Testing and quarantine of HRC are crucial measures to reduce the risk of transmission and to identify newly exposed HRC whenever an HRC becomes an index case. Overall 89% of the HRC got tested at least once. We reported a high overall SAR of 27%, which is partly thanks to the double testing strategy of the HRC, as many cases were only identified during their second test. On the other hand, not all HRC were reported, leading to an overrepresentation of household members, who have a higher positivity rate. Nevertheless, even with a SAR of 16% among non-household HRC, our results suggest that contact tracing is an effective way of case finding as the reported HRC (with NRN) represented only 6% of all tests in Belgium but 24% of all new cases.

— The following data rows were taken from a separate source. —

(* ===== verification/SavLex.v ===== *)
(** * The sav lexer

    [sav/src/lex.c].  A text is its bytes, without the NUL put after them: at
    the end the code reads that NUL, and past it a [Fault].  What is said when
    the lexer refuses is a constructor of [ldiag]; lines and columns are kept
    because later messages quote the source by them. *)
From stdpp Require Import strings.
From S2P Require Import Prelude SavTypes.
Open Scope Z_scope.

Inductive ldiag := CommentOpen | BadEscape | NoHexDigits | StringOpen | NotOneCharacter | NotACharacter.
Record token := Tok { t_kind : tokkind; t_line : Z; t_col : Z; t_text : list Z; t_ival : Z }.
(** Where the lexer is: [lx->p], [lx->line], [lx->col]. *)
Record cursor := Cur { c_p : list Z; c_line : Z; c_col : Z }.
Abbreviation lex := (stm cursor ldiag).

(** [*lx->p]. *)
Definition ch (c : cursor) : Z := match c_p c with b :: _ => b | [] => 0 end.
Definition adv1 (c : cursor) : cursor :=
  match c_p c with
  | b :: p => if b =? 10 then Cur p (c_line c + 1) 1 else Cur p (c_line c) (c_col c + 1)
  | [] => c
  end.
Fixpoint adv (n : nat) (c : cursor) : cursor := match n with O => c | S n => adv n (adv1 c) end.
Fixpoint starts (s p : list Z) : bool :=
  match s, p with
  | [], _ => true
  | a :: s, b :: p => (a =? b) && starts s p
  | _ :: _, [] => false
  end.
(** [at(lx, s)]. *)
Definition at_str (s : string) (c : cursor) : bool := starts (str s) (c_p c).

(** ** Characters *)
Definition is_space (b : Z) : bool := existsb (Z.eqb b) [32; 9; 13; 10].
Definition is_digit (b : Z) : bool := (48 <=? b) && (b <=? 57).
Definition is_alpha (b : Z) : bool := ((65 <=? b) && (b <=? 90)) || ((97 <=? b) && (b <=? 122)).
Definition is_name (b : Z) : bool := is_alpha b || is_digit b || (b =? 95).
Definition is_xdigit (b : Z) : bool := is_digit b || ((65 <=? b) && (b <=? 70)) || ((97 <=? b) && (b <=? 102)).
Definition xdigit (b : Z) : Z := if is_digit b then b - 48 else (if b <=? 70 then b + 32 else b) - 97 + 10.

(** ** Spaces and comments *)
(** Forward while [f] holds of what is ahead; one step a byte. *)
Fixpoint while_ (n : nat) (f : cursor -> bool) (c : cursor) : cursor :=
  match n with O => c | S n => if f c then while_ n f (adv1 c) else c end.
Definition skip_while (f : cursor -> bool) (c : cursor) : cursor := while_ (length (c_p c)) f c.
Fixpoint skip_space (fuel : nat) : lex () :=
  match fuel with O => sdiverge | S fuel =>
    do! _ := smod (skip_while (fun c => is_space (ch c))) in
    do! c := sget in
    if at_str "//" c then
      do! _ := smod (skip_while (fun c => negb (ch c =? 0) && negb (ch c =? 10))) in skip_space fuel
    else if at_str "/*" c then
      do! _ := smod (fun c => skip_while (fun c => negb (ch c =? 0) && negb (at_str "*/" c)) (adv 2 c)) in
      do! c := sget in
      do! _ := when (ch c =? 0) CommentOpen in
      do! _ := smod (adv 2) in skip_space fuel
    else sret ()
  end.

(** ** Names and numbers *)
Definition keywords : list (string * tokkind) := [
  ("fn", T_FN); ("entry", T_ENTRY); ("struct", T_STRUCT); ("const", T_CONST);
  ("var", T_VAR); ("let", T_LET); ("if", T_IF); ("else", T_ELSE);
  ("while", T_WHILE); ("for", T_FOR); ("in", T_IN); ("return", T_RETURN);
  ("break", T_BREAK); ("continue", T_CONTINUE); ("needs", T_NEEDS);
  ("gives", T_GIVES); ("assert", T_ASSERT); ("as", T_AS); ("dev", T_DEV);
  ("true", T_TRUE); ("false", T_FALSE); ("size", T_SIZE);
  ("use", T_USE); ("enum", T_ENUM); ("match", T_MATCH)
]%string.
(** A name's bytes as the string the rest of the compiler compares. *)
Definition name_of (l : list Z) : string := String.string_of_list_ascii ((fun b => Ascii.ascii_of_N (Z.to_N b)) <$> l).
Fixpoint keyword (name : string) (l : list (string * tokkind)) : tokkind :=
  match l with
  | [] => T_IDENT
  | (w, k) :: l => if (name =? w)%string then k else keyword name l
  end.
(** The bytes from [a] up to [b], a later cursor of the same text. *)
Definition between (a b : cursor) : list Z := take (length (c_p a) - length (c_p b)) (c_p a).
(** [v = v * base + digit], which must not overflow. *)
Fixpoint number (base v : Z) (digits : list Z) : outcome Z :=
  match digits with
  | [] => Ret v
  | b :: digits =>
      if b =? 95 then number base v digits
      else let v := v * base + xdigit b in
           if (v <? 2 ^ 63) then number base v digits else Fault
  end.

(** ** Strings and characters *)
Definition esc_char : lex Z :=
  do! _ := smod adv1 in
  do! c := sget in
  match c_p c with
  | [] => die BadEscape
  | b :: _ =>
      do! _ := smod adv1 in
      if b =? 110 then sret 10 else if b =? 116 then sret 9 else if b =? 114 then sret 13 else if b =? 48 then sret 0
      else if (b =? 92) || (b =? 34) || (b =? 39) then sret b
      else die BadEscape
  end.
(** One character, an escape or not. *)
Definition one_char : lex Z :=
  do! c := sget in
  if ch c =? 92 then esc_char
  else match c_p c with [] => sfault | b :: _ => do! _ := smod adv1 in sret b end.
Fixpoint str_loop (fuel : nat) (acc : list Z) : lex (list Z) :=
  match fuel with O => sdiverge | S fuel =>
    do! c := sget in
    if (ch c =? 0) || (ch c =? 34) then sret (rev acc)
    else do! b := one_char in str_loop fuel (b :: acc)
  end.

(** ** Operators *)
Definition ops : list (string * tokkind) := [
  ("<<", T_SHL); (">>", T_SHR); ("<=", T_LE); (">=", T_GE);
  ("==", T_EQEQ); ("!=", T_NE); ("&&", T_ANDAND); ("||", T_OROR);
  ("->", T_ARROW); ("..", T_DOTDOT); ("+=", T_PLUSEQ); ("-=", T_MINUSEQ);
  ("(", T_LPAREN); (")", T_RPAREN); ("{", T_LBRACE); ("}", T_RBRACE);
  ("[", T_LBRACK); ("]", T_RBRACK); (",", T_COMMA); (";", T_SEMI);
  (":", T_COLON); (".", T_DOT); ("+", T_PLUS); ("-", T_MINUS);
  ("*", T_STAR); ("/", T_SLASH); ("%", T_PERCENT); ("&", T_AMP);
  ("|", T_PIPE); ("^", T_CARET); ("~", T_TILDE); ("!", T_BANG);
  ("@", T_AT);
  ("<", T_LT); (">", T_GT); ("=", T_ASSIGN)
]%string.
Fixpoint operator (c : cursor) (l : list (string * tokkind)) : option (string * tokkind) :=
  match l with
  | [] => None
  | (s, k) :: l => if at_str s c then Some (s, k) else operator c l
  end.

(** ** A token *)
Definition scan : lex token :=
  do! c := sget in
  do! _ := skip_space (S (length (c_p c))) in
  do! c := sget in
  let tok k text v := Tok k (c_line c) (c_col c) text v in
  if ch c =? 0 then sret (tok T_EOF [] 0) else
  if is_alpha (ch c) || (ch c =? 95) then
    do! _ := smod (skip_while (fun c => is_name (ch c))) in
    do! e := sget in
    let text := between c e in sret (tok (keyword (name_of text) keywords) text 0)
  else if is_digit (ch c) then
    if at_str "0x" c || at_str "0X" c then
      do! _ := smod (adv 2) in
      do! h := sget in
      do! _ := when (negb (is_xdigit (ch h))) NoHexDigits in
      do! _ := smod (skip_while (fun c => is_xdigit (ch c) || (ch c =? 95))) in
      do! e := sget in
      do! v := of_outcome (number 16 0 (between h e)) in sret (tok T_INT [] v)
    else
      do! _ := smod (skip_while (fun c => is_digit (ch c) || (ch c =? 95))) in
      do! e := sget in
      do! v := of_outcome (number 10 0 (between c e)) in sret (tok T_INT [] v)
  else if ch c =? 34 then
    do! _ := smod adv1 in
    do! text := str_loop (length (c_p c)) [] in
    do! e := sget in
    do! _ := when (negb (ch e =? 34)) StringOpen in
    do! _ := smod adv1 in sret (tok T_STR text 0)
  else if ch c =? 39 then
    do! _ := smod adv1 in
    do! v := one_char in
    do! e := sget in
    do! _ := when (negb (ch e =? 39)) NotOneCharacter in
    do! _ := smod adv1 in sret (tok T_INT [] v)
  else
    match operator c ops with
    | Some (s, k) => do! _ := smod (adv (String.length s)) in sret (tok k [] 0)
    | None => die NotACharacter
    end.

(** ** The lexer *)
Record lexer := Lexer { lx_at : cursor; lx_tok : token; lx_ahead : option token }.
Definition lex_init (text : list Z) : outcome (ldiag + lexer) :=
  let! r := scan (Cur text 1 1) in
  match r with inl d => Ret (inl d) | inr (t, c) => Ret (inr (Lexer c t None)) end.
Definition lex_next (l : lexer) : outcome (ldiag + lexer) :=
  match lx_ahead l with
  | Some t => Ret (inr (Lexer (lx_at l) t None))
  | None => let! r := scan (lx_at l) in match r with inl d => Ret (inl d) | inr (t, c) => Ret (inr (Lexer c t None)) end
  end.
Definition lex_peek (l : lexer) : outcome (ldiag + token * lexer) :=
  match lx_ahead l with
  | Some t => Ret (inr (t, l))
  | None => let! r := scan (lx_at l) in match r with inl d => Ret (inl d) | inr (t, c) => Ret (inr (t, Lexer c (lx_tok l) (Some t))) end
  end.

Data of the adult population between January and September 2021 also illustrates that vaccinated and unvaccinated people complied with the testing strategy as respectively 92% vs 85% were tested at least once. All HRC received an officially recognized quarantine certificate for the quarantine period, with information about the mandatory and recommended measures but the follow-up of these measures is more difficult to evaluate.
In Belgium, the first vaccines were delivered on 28 December 2020. The campaign continued, in different phases. By the end of September 2021, 73% of the general population was fully vaccinated [42]. In contrast, only 36% of index cases were fully vaccinated at that time. The over-representation of unvaccinated persons among index cases is in line with the previously described protection of vaccination against infection among the Belgium population [13]. The proportion of HRC fully vaccinated was also lower than the proportion of fully vaccinated persons in the general population. This difference may be explained by the fact that the largest proportion of the unvaccinated population by the end of the study period were children and adolescents, who in general had a higher incidence when vaccination increased in the general adult population, causing a higher number of high-risk contacts in unvaccinated, compared to the oldest age groups who have the highest vaccination coverages. Furthermore, there might be clustering due to household members or friends who may tend to have a similar vaccination status. SAR among unvaccinated HRC are two times higher compared to vaccinated HRC, illustrating the protection of vaccination against infection during the first nine months of 2021.